Nor is racial paranoia limited to one race, Jackson adds.
“White folks also are constantly paranoid,” Jackson says. In their case, the paranoia is “about the accusation of being called racist.”
Jackson says racial paranoia has its roots in a very real – and subtle – variant form of racism. Unlike the overt prejudice of the past, it can’t be identified or defeated by the legal system.
Jackson first noticed the phenomenon while doing ethnographic research in Harlem for his first book, 2001’s “Harlemworld,” a study of how racial differences in a community play out in everyday life.
“A lot of folks I studied would tell me they couldn’t wait to get back to the South once they retired,” Jackson recalls. “They told me there, at least, you know who is racist and who is not. Of course it was tongue in cheek, but it said a lot about their suspicions.”
Ironically, the racial paranoia that Jackson describes is a byproduct of victories won by the civil rights movement. It’s “a crisis of success in a sense,” Ford said. “It’s what’s left over once overt racism has been largely eliminated.”
Politically correct talk once ensured that African Americans would be free of verbal intimidation, but now has managed to stifle “any honest discussions about race,” Jackson says.
“We have made amazing racial progress in this country, but we shouldn’t think that our endgame is simply to banish racist language,” Jackson said in a phone interview from his South Philadelphia home, where he lives with his wife, fellow Penn anthropologist Deborah Thomas, and their two children.
With everyone walking around on eggshells, worried about saying the wrong thing, fears and anxieties over racial difference are forced “underground, where they fester into resentment” – and eventually burst through in an ugly way.
Witness shock jock Don Imus’ offensive comments last year about the Rutgers women’s basketball team, or comic Michael Richards’ racist outburst during a stand-up routine, Jackson says.
And witness African-American rage over the federal government’s failure to respond adequately to the devastation of Hurricane Katrina, which ravaged the predominantly black population of New Orleans.

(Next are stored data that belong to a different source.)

Lemma advance1_ok (has_emit : bool) (c : compiledRule) (h : list Event) (ev : Event)
    (now : Time.time) (k : sessionKey) (s : Session) :
  c ∈ cs → session_ok cs h k s →
  let r := advance1 has_emit c ev now k s in
  (∀ s', r.1 = Some s' → session_ok cs (h ++ [ev]) k s') ∧ Forall (backed cs (h ++ [ev])) r.2.
Proof.
  intros Hc Hs.
  assert (session_ok cs (h ++ [ev]) k s) as Hgrow
    by (eapply session_ok_grow; [apply sublist_inserts_r|]; done).
  unfold advance1. destruct (in_scope c ev k) eqn:Hscope; simpl.
  2:{ split; [by intros s' [= <-]|constructor]. }
  case_match; simpl; [split; [by intros s' [= <-]|constructor]|].
  destruct (matches_step c (s_StepIndex s) ev (s_GroupKey s)) eqn:Hm; simpl.
  2:{ split; [by intros s' [= <-]|constructor]. }
  case_match; simpl; [by split; [|constructor]|].
  destruct Hs as (es & e0 & Hr & Hk & Hsub & Hev & Hlen & Hp & Hhd & Hg & Hidx).
  unfold in_scope in Hscope. apply andb_true_iff in Hscope as [Hid Hgrp].
  apply bool_decide_eq_true in Hid. rewrite Hk in Hid, Hgrp. cbn [fst snd] in Hid, Hgrp.
  assert (s_Rule s = c) as Hrule by (by eapply (NoDup_fmap_inj (λ c, ID (c_Rule c)))).
  rewrite Hrule in *. rewrite Hg in Hm. rewrite <-Hlen in Hm.
  assert (eventGroup c ev = None ∨ eventGroup c ev =
            Some (groupKeyString (extractGroup e0 (GroupBy (c_Rule c))))) as Heg.
  { destruct (eventGroup c ev); [right|by left]. apply bool_decide_eq_true in Hgrp. by rewrite <-Hgrp, Hg. }
  pose proof (passes_snoc c es e0 ev Hp Hhd Hm Heg) as Hp'.
  assert (es ++ [ev] `sublist_of` h ++ [ev]) as Hsub' by (by apply sublist_app).
  cbn [s_StepIndex advanced]. clear Hgrp.
  destruct (length (Steps (c_Rule c)) <=? S (s_StepIndex s))%nat eqn:Hfin; simpl; bool_to_prop.
  - split; [done|]. apply Forall_forall. intros a Ha.
    eapply backed_fire; [exact Ha|done|exact Hsub'| |exact Hp'|reflexivity|exact Hev].
    rewrite length_app. simpl. lia.
  - split; [|constructor]. intros s' [= <-]. exists (es ++ [ev]), e0. cbn.
    rewrite Hrule, length_app. simpl. split_and!; try done.
    + by apply sublist_app.
    + lia.
    + by destruct es; simpl in *; simplify_eq.
Qed.

(** sessions of the rules still to come have not seen the event [ev] *)
Definition midway (h : list Event) (ev : Event) (todo : list compiledRule)
    (m : gmap sessionKey Session) : Prop :=
  ∀ k s, m !! k = Some s → session_ok cs (h ++ [ev]) k s ∧
    (k.1 ∈ (λ c, ID (c_Rule c)) <$> todo → session_ok cs h k s).

Lemma tryOpen_ok (c : compiledRule) (h : list Event) (ev : Event) (now : Time.time)
    (todo : list compiledRule) (e : Engine) :
  c ∈ cs → ID (c_Rule c) ∉ (λ c, ID (c_Rule c)) <$> todo → midway h ev todo (sessions e) →
  midway h ev todo (sessions (tryOpen c ev now e).1) ∧
  Forall (backed cs (h ++ [ev])) (tryOpen c ev now e).2.
Proof.
  intros Hc Hn Hm. unfold tryOpen. case_match; simpl; [done|]. bool_to_prop.
  pose proof (passes_one c ev ltac:(done)) as Hp.
  assert ([ev] `sublist_of` h ++ [ev]) as Hsub by (by apply sublist_inserts_l).
  assert (compiled_ok c) as Hcc by (by rewrite Forall_forall in Hok; apply Hok).
  assert (1 ≤ length (Steps (c_Rule c))) as Hlen.
  { rewrite <-Hcc. unfold matches_step in *. destruct (c_Compiled c); [done|simpl; lia]. }
  destruct (sessions e !! open_key c ev) as [s|] eqn:Hs.
  - split; [|constructor]. simpl. intros k s' Hk. apply lookup_insert_Some in Hk as [[<- <-]|[Hne Hk]].
    + split; [|done]. destruct (Hm _ _ Hs) as [(es & e0 & H1 & H2 & H3 & H4 & H5) _].
      exists es, e0. split_and!; try naive_solver. by apply sublist_inserts_r.
    + by apply Hm.
  - case_match; bool_to_prop; simpl.
    + split; [done|]. apply Forall_forall. intros a Ha.
      eapply (backed_fire cs (h ++ [ev]) []); [exact Ha|done|exact Hsub|by simpl|exact Hp| |].
      * by instantiate (1 := []).
      * done.
    + split; [|constructor]. intros k s' Hk. apply lookup_insert_Some in Hk as [[<- <-]|[Hne Hk]].
      * split; [|done]. exists [ev], ev. cbn. split_and!; try done. lia.
      * by apply Hm.
Qed.

(** one rule's loop keeps the sessions of the other rules untouched *)
Lemma advance_ok (ord : gmap sessionKey Session → list sessionKey)
    (Hord : ∀ m, range_order m (ord m)) (c : compiledRule) (h : list Event) (ev : Event)
    (now : Time.time) (todo : list compiledRule) (e : Engine) :
  c ∈ cs → ID (c_Rule c) ∉ (λ c, ID (c_Rule c)) <$> todo → midway h ev (c :: todo) (sessions e) →
  midway h ev todo (sessions (advanceSessions ord c ev now e).1) ∧
  Forall (backed cs (h ++ [ev])) (advanceSessions ord c ev now e).2.
Proof.
  intros Hc Hni Hm. unfold advanceSessions.
  destruct (advance_loop_spec (emit e) c ev now (ord (sessions e)) (sessions e)) as [Hl Ha];
    [apply Hord|].
  destruct (advance_loop _ _ _ _ _ _) as [m a]. cbn [fst snd sessions with_sessions] in *.
  assert (∀ k s, sessions e !! k = Some s → k.1 ≠ ID (c_Rule c) →
            advance1 (emit e) c ev now k s = (Some s, [])) as Hout.
  { intros k s _ Hk. unfold advance1, in_scope. by rewrite bool_decide_eq_false_2. }
  split.
  - intros k s' Hk. rewrite Hl in Hk. destruct (decide (k ∈ _)) as [Hin|Hnin].
    2:{ destruct (Hm k s' Hk) as [H1 H2]. split; [done|]. intros Ht. apply H2. by right. }
    destruct (sessions e !! k) as [s|] eqn:Hs; [|done]. cbn in Hk.
    destruct (Hm k s Hs) as [H1 H2]. destruct (decide (k.1 = ID (c_Rule c))) as [Hid|Hid].
    + split; [|intros Ht; by rewrite Hid in Ht].
      apply (advance1_ok (emit e) c h ev now k s); [done|apply H2; rewrite Hid; by left|done].
    + rewrite (Hout k s Hs Hid) in Hk. cbn in Hk. simplify_eq. split; [done|].
      intros Ht. apply H2. by right.
  - rewrite Ha. apply Forall_forall. intros al Hal. apply list_elem_of_bind in Hal as (k & Hal & _).
    destruct (sessions e !! k) as [s|] eqn:Hs; cbn in Hal; [|by apply elem_of_nil in Hal].
    destruct (decide (k.1 = ID (c_Rule c))) as [Hid|Hid].
    + destruct (Hm k s Hs) as [_ H2].
      destruct (advance1_ok (emit e) c h ev now k s Hc) as [_ Hf];
        [apply H2; rewrite Hid; by left|]. rewrite Forall_forall in Hf. by apply Hf.
    + rewrite (Hout k s Hs Hid) in Hal. by apply elem_of_nil in Hal.
Qed.

Lemma ingest_rules_ok (ord : gmap sessionKey Session → list sessionKey)
    (Hord : ∀ m, range_order m (ord m)) (h : list Event) (ev : Event) (now : Time.time)
    (todo : list compiledRule) : ∀ e,
  Forall (λ c, c ∈ cs) todo → NoDup ((λ c, ID (c_Rule c)) <$> todo) → midway h ev todo (sessions e) →
  engine_ok cs (h ++ [ev]) (sessions (ingest_rules ord ev now todo e).1) ∧
  Forall (backed cs (h ++ [ev])) (ingest_rules ord ev now todo e).2.
Proof.
  induction todo as [|c todo IH]; intros e Hin Hnd Hm; simpl.
  { split; [|constructor]. intros k s Hk. by apply Hm. }
  inversion Hin as [|? ? Hc Hin']; inversion Hnd as [|? ? Hni Hnd']; simplify_eq.
  assert (midway h ev todo (sessions (advanceSessions ord c ev now e).1) ∧
          Forall (backed cs (h ++ [ev])) (advanceSessions ord c ev now e).2) as [Hm1 Ha1].
  { by apply advance_ok. }
  destruct (advanceSessions ord c ev now e) as [e1 a1]. cbn [fst snd] in *.
  destruct (tryOpen_ok c h ev now todo e1 Hc Hni Hm1) as [Hm2 Ha2].
  destruct (tryOpen c ev now e1) as [e2 a2]. cbn [fst snd] in *.
  destruct (IH e2 Hin' Hnd' Hm2) as [Hm3 Ha3].
  destruct (ingest_rules ord ev now todo e2) as [e3 a3]. cbn [fst snd] in *.
  split; [done|]. by rewrite !Forall_app.
Qed.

Jackson wants to avoid this “racial angst.” His solution to racial paranoia is a no-brainer: People of different ethnicities, religions or races must be able to communicate their fears and suspicions to one another – in a safe environment.

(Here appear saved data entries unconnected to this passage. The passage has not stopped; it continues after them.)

(** ** Drafts from observed flows *)

Record LedgerFlow := {
  f_Binary : string; f_DestCIDR : string; f_DestPort : Z; f_Protocol : string; f_SNI : string;
  f_DNSName : string; f_DestClass : string; f_BytesOut : Z; f_BytesIn : Z; f_Connects : Z;
  f_FirstSeen : Time.time; f_LastSeen : Time.time
}.

Record ProposalRule := {
  pr_DestCIDR : string; pr_DestPort : Z; pr_Protocol : string; pr_SNI : string; pr_DNSName : string;
  pr_DestClass : string; pr_Observations : Z; pr_BytesOut : Z; pr_LastSeen : Time.time;
  pr_Reason : string; pr_Confidence : Z
}.

Record Proposal := {
  po_Binary : string; po_ObservedDays : Z; po_TotalConnects : Z; po_TotalBytesOut : Z; po_UniqueDests : nat;
  po_UniqueClasses : list string; po_SuggestedMode : string; po_Allow : list ProposalRule; po_Notes : list string
}.

Definition maxAllowRules : nat := 30.

Definition wellKnownInfraClasses : list string :=
  ["cloudflare"; "google"; "aws"; "azure"; "akamai"; "fastly"; "cdn"].

(** the key of the aggregation: CIDR, port, protocol, SNI, DNS name *)
Definition ruleKey : Type := string * Z * string * string * string.

Definition key_of (f : LedgerFlow) : ruleKey :=
  (f_DestCIDR f, f_DestPort f, f_Protocol f, f_SNI f, f_DNSName f).

Record ruleAgg := {
  ag_destClass : string; ag_connects : Z; ag_bytesOut : Z; ag_firstSeen : Time.time; ag_lastSeen : Time.time;
  ag_days : gset string
}.

(** the first flow of a key *)
Definition new_agg (f : LedgerFlow) : ruleAgg := {|
  ag_destClass := f_DestClass f; ag_connects := 0; ag_bytesOut := 0; ag_firstSeen := f_FirstSeen f;
  ag_lastSeen := f_LastSeen f; ag_days := ∅ |}.

Definition add_flow (f : LedgerFlow) (a : ruleAgg) : ruleAgg := {|
  ag_destClass := if negb (Str.empty (f_DestClass f)) && Str.empty (ag_destClass a) then f_DestClass f
                  else ag_destClass a;
  ag_connects := u64 (ag_connects a + f_Connects f);
  ag_bytesOut := u64 (ag_bytesOut a + f_BytesOut f);
  ag_firstSeen := if negb (Time.IsZero (f_FirstSeen f)) &&
                     (Time.IsZero (ag_firstSeen a) || Time.Before (f_FirstSeen f) (ag_firstSeen a))
                  then f_FirstSeen f else ag_firstSeen a;
  ag_lastSeen := if Time.After (f_LastSeen f) (ag_lastSeen a) then f_LastSeen f else ag_lastSeen a;
  ag_days := (if Time.IsZero (f_FirstSeen f) then ∅ else {[Time.FormatDate (f_FirstSeen f)]}) ∪
             ((if Time.IsZero (f_LastSeen f) then ∅ else {[Time.FormatDate (f_LastSeen f)]}) ∪ ag_days a) |}.

Definition agg_step (m : gmap ruleKey ruleAgg) (f : LedgerFlow) : gmap ruleKey ruleAgg :=
  <[key_of f := add_flow f (default (new_agg f) (m !! key_of f))]> m.

Definition aggregate (flows : list LedgerFlow) : gmap ruleKey ruleAgg := foldl agg_step ∅ flows.

Definition base_confidence (obs : Z) (spanDays : nat) : Z :=
  if (100 <? obs)%Z && (3 <=? spanDays)%nat then 80%Z
  else if (10 <? obs)%Z && (1 <=? spanDays)%nat then 60%Z
  else if (1 <=? obs)%Z then 30%Z else 0%Z.

Definition attachConfidence (obs : Z) (class : string) (spanDays : nat) : Z :=
  let c := base_confidence obs spanDays in
  let c := if bool_decide (Str.ToLower class ∈ wellKnownInfraClasses) then (c + 10)%Z else c in
  let c := if Str.EqualFold class "raw" && (30 <? c)%Z then 30%Z else c in
  if (100 <? c)%Z then 100%Z else c.

Definition reason_of (connects : Z) (spanDays : nat) : string :=
  let c := Str.itoa connects in
  let d := Str.itoa (Z.of_nat spanDays) in
  if (100 <? connects)%Z && (3 <=? spanDays)%nat then "observed " +:+ (c +:+ (" connects across " +:+ (d +:+ " days")))
  else if (10 <? connects)%Z && (1 <=? spanDays)%nat
  then "observed " +:+ (c +:+ (" connects across " +:+ (d +:+ " day(s)")))
  else "sparse: " +:+ (c +:+ (" connect(s) in " +:+ (d +:+ " day(s) — review"))).

Definition proposal_rule (p : ruleKey * ruleAgg) : ProposalRule :=
  let '((cidr, port, proto, sni, dns), a) := p in
  let span := size (ag_days a) in
  {| pr_DestCIDR := cidr; pr_DestPort := port; pr_Protocol := proto; pr_SNI := sni; pr_DNSName := dns;
     pr_DestClass := ag_destClass a; pr_Observations := ag_connects a; pr_BytesOut := ag_bytesOut a;
     pr_LastSeen := ag_lastSeen a; pr_Reason := reason_of (ag_connects a) span;
     pr_Confidence := attachConfidence (ag_connects a) (ag_destClass a) span |}.

(** [sort.Slice]'s order on the rules; ties stay in an order left open *)
Definition rule_before (a b : ProposalRule) : bool :=
  if negb (pr_Confidence a =? pr_Confidence b)%Z then (pr_Confidence b <? pr_Confidence a)%Z
  else if negb (pr_Observations a =? pr_Observations b)%Z then (pr_Observations b <? pr_Observations a)%Z
  else Str.ltb (pr_DestCIDR a) (pr_DestCIDR b).

(** the earliest first and the latest last sighting of all keys *)
Definition min_first (aggs : list ruleAgg) : Time.time :=
  foldl (λ m a, if negb (Time.IsZero (ag_firstSeen a)) && (Time.IsZero m || Time.Before (ag_firstSeen a) m)
                then ag_firstSeen a else m) Time.zero aggs.
Definition max_last (aggs : list ruleAgg) : Time.time :=
  foldl (λ m a, if Time.After (ag_lastSeen a) m then ag_lastSeen a else m) Time.zero aggs.

Definition observed_days (aggs : list ruleAgg) : Z :=
  let first := min_first aggs in
  let last := max_last aggs in
  if negb (Time.IsZero first) && negb (Time.IsZero last)
  then (Z.quot (Time.Sub last first) (24 * Time.Hour) + 1)%Z else 0%Z.

Definition classes_of (flows : list LedgerFlow) : gset string :=
  list_to_set (filter (λ c, c ≠ "") (f_DestClass <$> flows)).

Definition total (g : LedgerFlow → Z) (flows : list LedgerFlow) : Z :=
  foldl (λ n f, u64 (n + g f)) 0%Z flows.

Definition mode_note (connects : Z) (n : nat) : string * string :=
  let c := Str.itoa (Z.of_nat n) in
  if (connects =? 0)%Z then (ModeObserve, "no connects observed — keep observing")
  else if (n <=? maxAllowRules)%nat
  then (ModeDenyDefault, c +:+ " distinct destinations — tight enough for deny_default")
  else (ModeObserve, c +:+ " distinct destinations — too noisy to lock down; keep observing").

(** [order] is what the sort of the rules answers *)
Definition proposeOne (order : list ProposalRule → list ProposalRule) (binary : string) (flows : list LedgerFlow)
    (start end_ : Time.time) : Proposal :=
  if bool_decide (flows = []) then
    {| po_Binary := binary; po_ObservedDays := 0; po_TotalConnects := 0; po_TotalBytesOut := 0; po_UniqueDests := 0;
       po_UniqueClasses := []; po_SuggestedMode := ModeObserve; po_Allow := [];
       po_Notes := ["no observed flows in window — suggest observe to collect baseline"] |}
  else
    let agg := aggregate flows in
    let rules := order (proposal_rule <$> map_to_list agg) in
    let connects := total f_Connects flows in
    let '(mode, note) := mode_note connects (length rules) in
    {| po_Binary := binary; po_ObservedDays := observed_days (snd <$> map_to_list agg);
       po_TotalConnects := connects; po_TotalBytesOut := total f_BytesOut flows;
       po_UniqueDests := length rules; po_UniqueClasses := sort_str (elements (classes_of flows));
       po_SuggestedMode := mode; po_Allow := rules;
       po_Notes := note :: (if negb (Time.IsZero start) && negb (Time.IsZero end_)
                            then ["window: " +:+ (Time.FormatRFC3339 start +:+ (" → " +:+ Time.FormatRFC3339 end_))]
                            else []) |}.

(** [QueryBinary] is the ledger; [done i] says whether the context is
    cancelled before the [i]-th binary *)
Fixpoint propose_loop (order : list ProposalRule → list ProposalRule) (query : string → Time.time → Time.time → list LedgerFlow)
    (done_ : nat → bool) (i : nat) (binaries : list string) (start end_ : Time.time) : list Proposal :=
  match binaries with
  | [] => []
  | b :: bs =>
      if done_ i then []
      else proposeOne order b (query b start end_) start end_ :: propose_loop order query done_ (S i) bs start end_
  end.

Definition ProposeFromLedger (order : list ProposalRule → list ProposalRule)
    (src : option (string → Time.time → Time.time → list LedgerFlow)) (done_ : nat → bool)
    (binaries : list string) (start end_ now : Time.time) : list Proposal :=
  match src with
  | None => []
  | Some query =>
      let start := if Time.IsZero start then Time.Add now (- (14 * 24 * Time.Hour)) else start in
      let end_ := if Time.IsZero end_ then now else end_ in
      propose_loop order query done_ 0 binaries start end_
  end.

Definition proposalComment (p : Proposal) : string :=
  Str.Join
    ((("auto-proposed from " +:+ (Str.itoa (po_TotalConnects p) +:+ " observed connect(s)")) ::
      (if (0 <? po_ObservedDays p)%Z then [Str.itoa (po_ObservedDays p) +:+ " day(s) of observation"] else [])) ++
      (if nonempty (po_UniqueClasses p) then ["classes: " +:+ Str.Join (po_UniqueClasses p) ","] else []))
    "; ".

Definition allow_rule (pr : ProposalRule) : Rule := {|
  ru_DestCIDR := pr_DestCIDR pr; ru_DestClass := pr_DestClass pr; ru_Country := ""; ru_ASN := "";
  ru_Ports := if (pr_DestPort pr =? 0)%Z then [] else [pr_DestPort pr];
  ru_Protocols := if Str.empty (pr_Protocol pr) then [] else [pr_Protocol pr];
  ru_SNI := pr_SNI pr; ru_DNSName := pr_DNSName pr; ru_Comment := pr_Reason pr |}.

(** not yet signed: the signer and the time are empty *)
Definition ToPolicy (p : Proposal) : Policy := {|
  p_SchemaVersion := SchemaVersion; p_Binary := po_Binary p;
  p_Mode := if Str.empty (po_SuggestedMode p) then ModeObserve else po_SuggestedMode p;
  p_SignedAt := Time.zero; p_Signer := ""; p_Comment := proposalComment p;
  p_Allow := allow_rule <$> po_Allow p; p_Deny := [];
  p_OnlyUIDs := []; p_OnlyCgroups := []; p_ExceptUIDs := []; p_ExceptCgroups := [] |}.

(** ** Operations on the store *)

(** what can happen to the store: a re-scan, a policy handed in, a deletion,
    and anyone changing the directory behind its back *)
Inductive store_op : Type :=
  | OReload (readdir_fails : bool) (unreadable : string → bool)
  | OImport (io : write_answer) (sp : SignedPolicy)
  | ODelete (rm_fails : bool) (binary : string)
  | ODisk (files : option (gmap string string)).

Definition store_exec (o : store_op) (s : Store) : Store :=
  match o with
  | OReload f u => (Reload f u s).1
  | OImport io sp => (VerifyAndSave io sp s).1
  | ODelete f b => (Delete f b s).1
  | ODisk files => with_files files s
  end.

Definition store_run (ops : list store_op) (s : Store) : Store := foldl (λ s o, store_exec o s) s ops.

(** the signature of [sp] under [pub] is one over the canonical bytes of its policy *)
Definition signed_by (pub : list Z) (sp : SignedPolicy) : Prop :=
  ∃ sig bytes, b64dec (sp_Signature sp) = Some sig ∧ YamlPolicy (canonical (sp_Policy sp)) = Some bytes ∧
               EdVerify pub bytes sig = true ∧ Validate (sp_Policy sp) = None.

(** ** Verification and the store *)

Lemma set_policy_binary (sp : SignedPolicy) :
  p_Binary (sp_Policy (set_policy (touched (sp_Policy sp)) sp)) = p_Binary (sp_Policy sp).
Proof. done. Qed.

Lemma Verify_spec (sp sp' : SignedPolicy) (pub : list Z) :
  Verify sp pub = (sp', None) →
  sp' = set_policy (touched (sp_Policy sp)) sp ∧ signed_by pub sp ∧
  length pub = 32 ∧ sp_Algorithm sp = AlgorithmEd25519 ∧ sp_Signer sp ≠ "".
Proof.
  unfold Verify, canonicalBytes. intros H.
  destruct (length pub =? 32)%nat eqn:Hl; [|by simplify_eq/=]. simpl in H.
  destruct (bool_decide (sp_Algorithm sp = _)) eqn:Ha; [|by simplify_eq/=]. simpl in H.
  destruct (Str.empty (sp_Signer sp)) eqn:Hs; [by simplify_eq/=|].
  destruct (Validate (sp_Policy sp)) eqn:Hv; [by simplify_eq/=|].
  destruct (b64dec (sp_Signature sp)) as [sig|] eqn:Hd; [|by simplify_eq/=].
  destruct (YamlPolicy _) as [b|] eqn:Hy; [|by simplify_eq/=].
  destruct (EdVerify pub b sig) eqn:He; [|by simplify_eq/=]. simplify_eq. bool_to_prop.
  unfold Str.empty in Hs. bool_to_prop. split_and!; [done| |done..]. by exists sig, b.
Qed.

Lemma Verify_intro (sp : SignedPolicy) (pub : list Z) :
  length pub = 32 → sp_Algorithm sp = AlgorithmEd25519 → sp_Signer sp ≠ "" → signed_by pub sp →
  Verify sp pub = (set_policy (touched (sp_Policy sp)) sp, None).
Proof.
  intros Hl Ha Hs (sig & b & Hd & Hy & He & Hv). unfold Verify, canonicalBytes, Str.empty.
  by rewrite (proj2 (Nat.eqb_eq _ _) Hl), bool_decide_eq_true_2, bool_decide_eq_false_2, Hv, Hd, Hy, He.
Qed.

Lemma signed_by_touched (pub : list Z) (sp : SignedPolicy) :
  signed_by pub sp → signed_by pub (set_policy (touched (sp_Policy sp)) sp).
Proof.
  intros (sig & b & Hd & Hy & He & Hv). exists sig, b. cbn [sp_Signature sp_Policy set_policy].
  rewrite canonical_touched. by rewrite Validate_touched.
Qed.

(** a verified policy verifies again and is left as it is *)
Lemma Verify_again (sp sp' : SignedPolicy) (pub : list Z) :
  Verify sp pub = (sp', None) → Verify sp' pub = (sp', None).
Proof.
  intros (-> & Hs & Hl & Ha & Hn)%Verify_spec. rewrite Verify_intro; [|done|done|done|by apply signed_by_touched].
  cbn [sp_Policy set_policy]. rewrite touched_idem. done.
Qed.

Definition store_ok (s : Store) : Prop :=
  map_Forall (λ b sp, p_Binary (sp_Policy sp) = b ∧ signed_by (s_pub s) sp) (s_policies s).

Lemma load_file_ok (u : string → bool) (pub : list Z) (n data : string) (sp : SignedPolicy) :
  load_file u pub n data = Ok sp →
  signed_by pub sp ∧ ∃ sp0, Unmarshal data = Some sp0 ∧ p_Binary (sp_Policy sp0) = p_Binary (sp_Policy sp).
Proof.
  unfold load_file. destruct (u n); [done|]. destruct (Unmarshal data) as [sp0|]; [|done].
  destruct (Verify sp0 pub) as [sp' [e|]] eqn:Hv; [done|]. intros [= <-].
  apply Verify_spec in Hv as (-> & Hs & _). split; [by apply signed_by_touched|]. by exists sp0.
Qed.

That kind of communication will not happen unless Americans – as individuals and as families – establish truly multiracial social networks, Jackson says.

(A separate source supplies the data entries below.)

(** allow entries in IPv4-mapped form protect nobody.  An entry such as
    ::ffff:a.b.c.d is accepted, but lookups turn every IPv4 address into its
    four-byte form first and prefixes of the other family never contain it: the
    entry changes no answer for any IPv4 address, and with 96 bits or more no
    answer at all.  Without a mask the text is given 32 bits, which covers the
    IPv6 addresses that start with four zero bytes, the loopback among them. *)
Theorem mapped_entry_protects_nobody (c : string) (p : Prefix) (s : SafetyNet) (w x y z : Z) (ip : list Z) :
  parsePrefix c = Some p → Is4In6 (pf_ip p) = true →
  (ip = [w; x; y; z] ∨ ip = v4 w x y z ∨ (96 ≤ pf_bits p)%Z ∧ Forall octet ip → 
   listed (sn_allow (AddAllow c s).1) ip = listed (sn_allow s) ip) ∧
  (ParsePrefix c = None → pf_bits p = 32%Z ∧ listed (sn_allow (AddAllow c s).1) (replicate 15 0%Z ++ [1%Z]) = true).
Proof.
  intros Hc Hm. pose proof (parsePrefix_wf c p Hc) as [(Ho & Hl & Hz) Hb]. destruct (pf_ip p) as [|b zn] eqn:Hpip; [done|].
  cbn [Is4In6 addr_bytes Is4 zone] in *. apply bool_decide_eq_true in Hm. subst zn. split.
  - intros Hip. apply (AddAllow_listed c p); [done|]. intros a Ha. destruct a as [b4|b6 zn].
    { unfold pf_Contains. rewrite Hpip. cbn [BitLen]. by rewrite andb_false_r. }
    apply not_true_iff_false. intros Hcon. destruct Hip as [->|[->|[H96 Hoct]]]; try discriminate Ha.
    unfold ipToAddr in Ha. destruct (to4 ip) as [|] eqn:H4; [done|]. destruct (length ip =? 16)%nat eqn:H16; [|done].
    injection Ha as <- <-. bool_to_prop. unfold to4 in H4. rewrite H16 in H4. cbn in H4. unfold To4 in H4.
    apply pf_Contains_spec in Hcon as [_ Hag]; [|split; rewrite Hpip; [by split|done]|by split_and!].
    rewrite Hpip in Hag. apply (agree_coarser _ 32) in Hag; [|cbn [BitLen] in *; lia].
    rewrite bool_decide_eq_true_2 in H4; [done|]. by apply (mapped_apart b).
  - intros Hn. unfold parsePrefix in Hc. rewrite Hn in Hc. destruct (ParseAddr c) as [a|] eqn:Ha; [|done]. injection Hc as <-.
    unfold PrefixFrom in Hpip. cbn [pf_ip] in Hpip. destruct a as [b4|b6 zn]; [done|]. injection Hpip as ->.
    assert (Is4In6 (Addr6 b zn) = true) as H46 by (by apply bool_decide_eq_true_2).
    assert (parsePrefix c = Some {| pf_ip := Addr6 b ""; pf_bits := 32 |}) as Hp.
    { unfold parsePrefix. rewrite Hn, Ha, H46. done. }
    rewrite H46. split; [done|]. unfold AddAllow. rewrite Hp.
    assert ({| pf_ip := Addr6 b ""; pf_bits := 32 |} ∈
      sn_allow (if bool_decide ({| pf_ip := Addr6 b ""; pf_bits := 32 |} ∈ sn_allow s) then s
                else with_lists (sn_allow s ++ [{| pf_ip := Addr6 b ""; pf_bits := 32 |}]) (sn_block s) s)) as Hin.
    { case_bool_decide; [done|]. cbn. apply elem_of_app. right. by left. }
    eapply protected_listed; [exact Hin|]. eexists. split; [reflexivity|]. apply pf_Contains_spec; [by split|split_and!; [octets|done..]|].
    split; [done|]. cbn [BitLen pf_bits pf_ip]. unfold agree, addr_num. cbn [addr_bytes].
    assert (b = [0; 0; 0; 0]%Z ++ drop 4 b) as ->.
    { rewrite <-(take_drop 4 b) at 1. f_equal. assert (take 4 b = take 4 (take 12 b)) as -> by (by rewrite take_take). by rewrite Hm. }
    rewrite (be_dec_app [0; 0; 0; 0]%Z). change (be_dec [0; 0; 0; 0]%Z) with 0%Z. rewrite Z.mul_0_l, Z.add_0_l.
    assert (0 ≤ be_dec (drop 4 b) < 2 ^ 96)%Z as Hbd.
    { pose proof (le_dec_bound (rev (drop 4 b)) ltac:(by apply Forall_rev, Forall_drop)) as Hbd.
      rewrite length_rev, length_drop, Hl in Hbd. exact Hbd. }
    rewrite !Z.shiftr_div_pow2, !Z.div_small; [done|exact Hbd| |done..]. by vm_compute.
Qed.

Those networks don’t now exist. “How many of us actually have friends from a different race?” he asks.
But can Jackson’s social networks become a reality? No legislature can make American families cross the racial line when buying houses or making friends.
And doesn’t Jackson’s program have more in common with therapy than social policy?
More often than not, situations Jackson calls racist are merely “misunderstandings … (which) … happen all the time, for lots of reasons,” says Ford, who, like Jackson, is African American. In “The Race Card,” published in January, Ford argues that some people make dubious charges of racism for their own advantage.
While he agrees that race relations are marred by a subtle form of paranoia, he’s not sure the damage it inflicts merits a sociopolitical response.
“There are still enough … problems (which require legal solutions) that I think it’s a mistake to focus on things that are so subtle and ambiguous,” concludes Ford.
Jackson says Ford “is right” when he argues that the law can’t do anything about racial paranoia. But that doesn’t mean Americans can afford to ignore it.
“We’re not off the hook,” he says. “Either we find a way to deal with these serious race-based skepticisms, or we create some strange never-never land of post-racial living by collective repression.”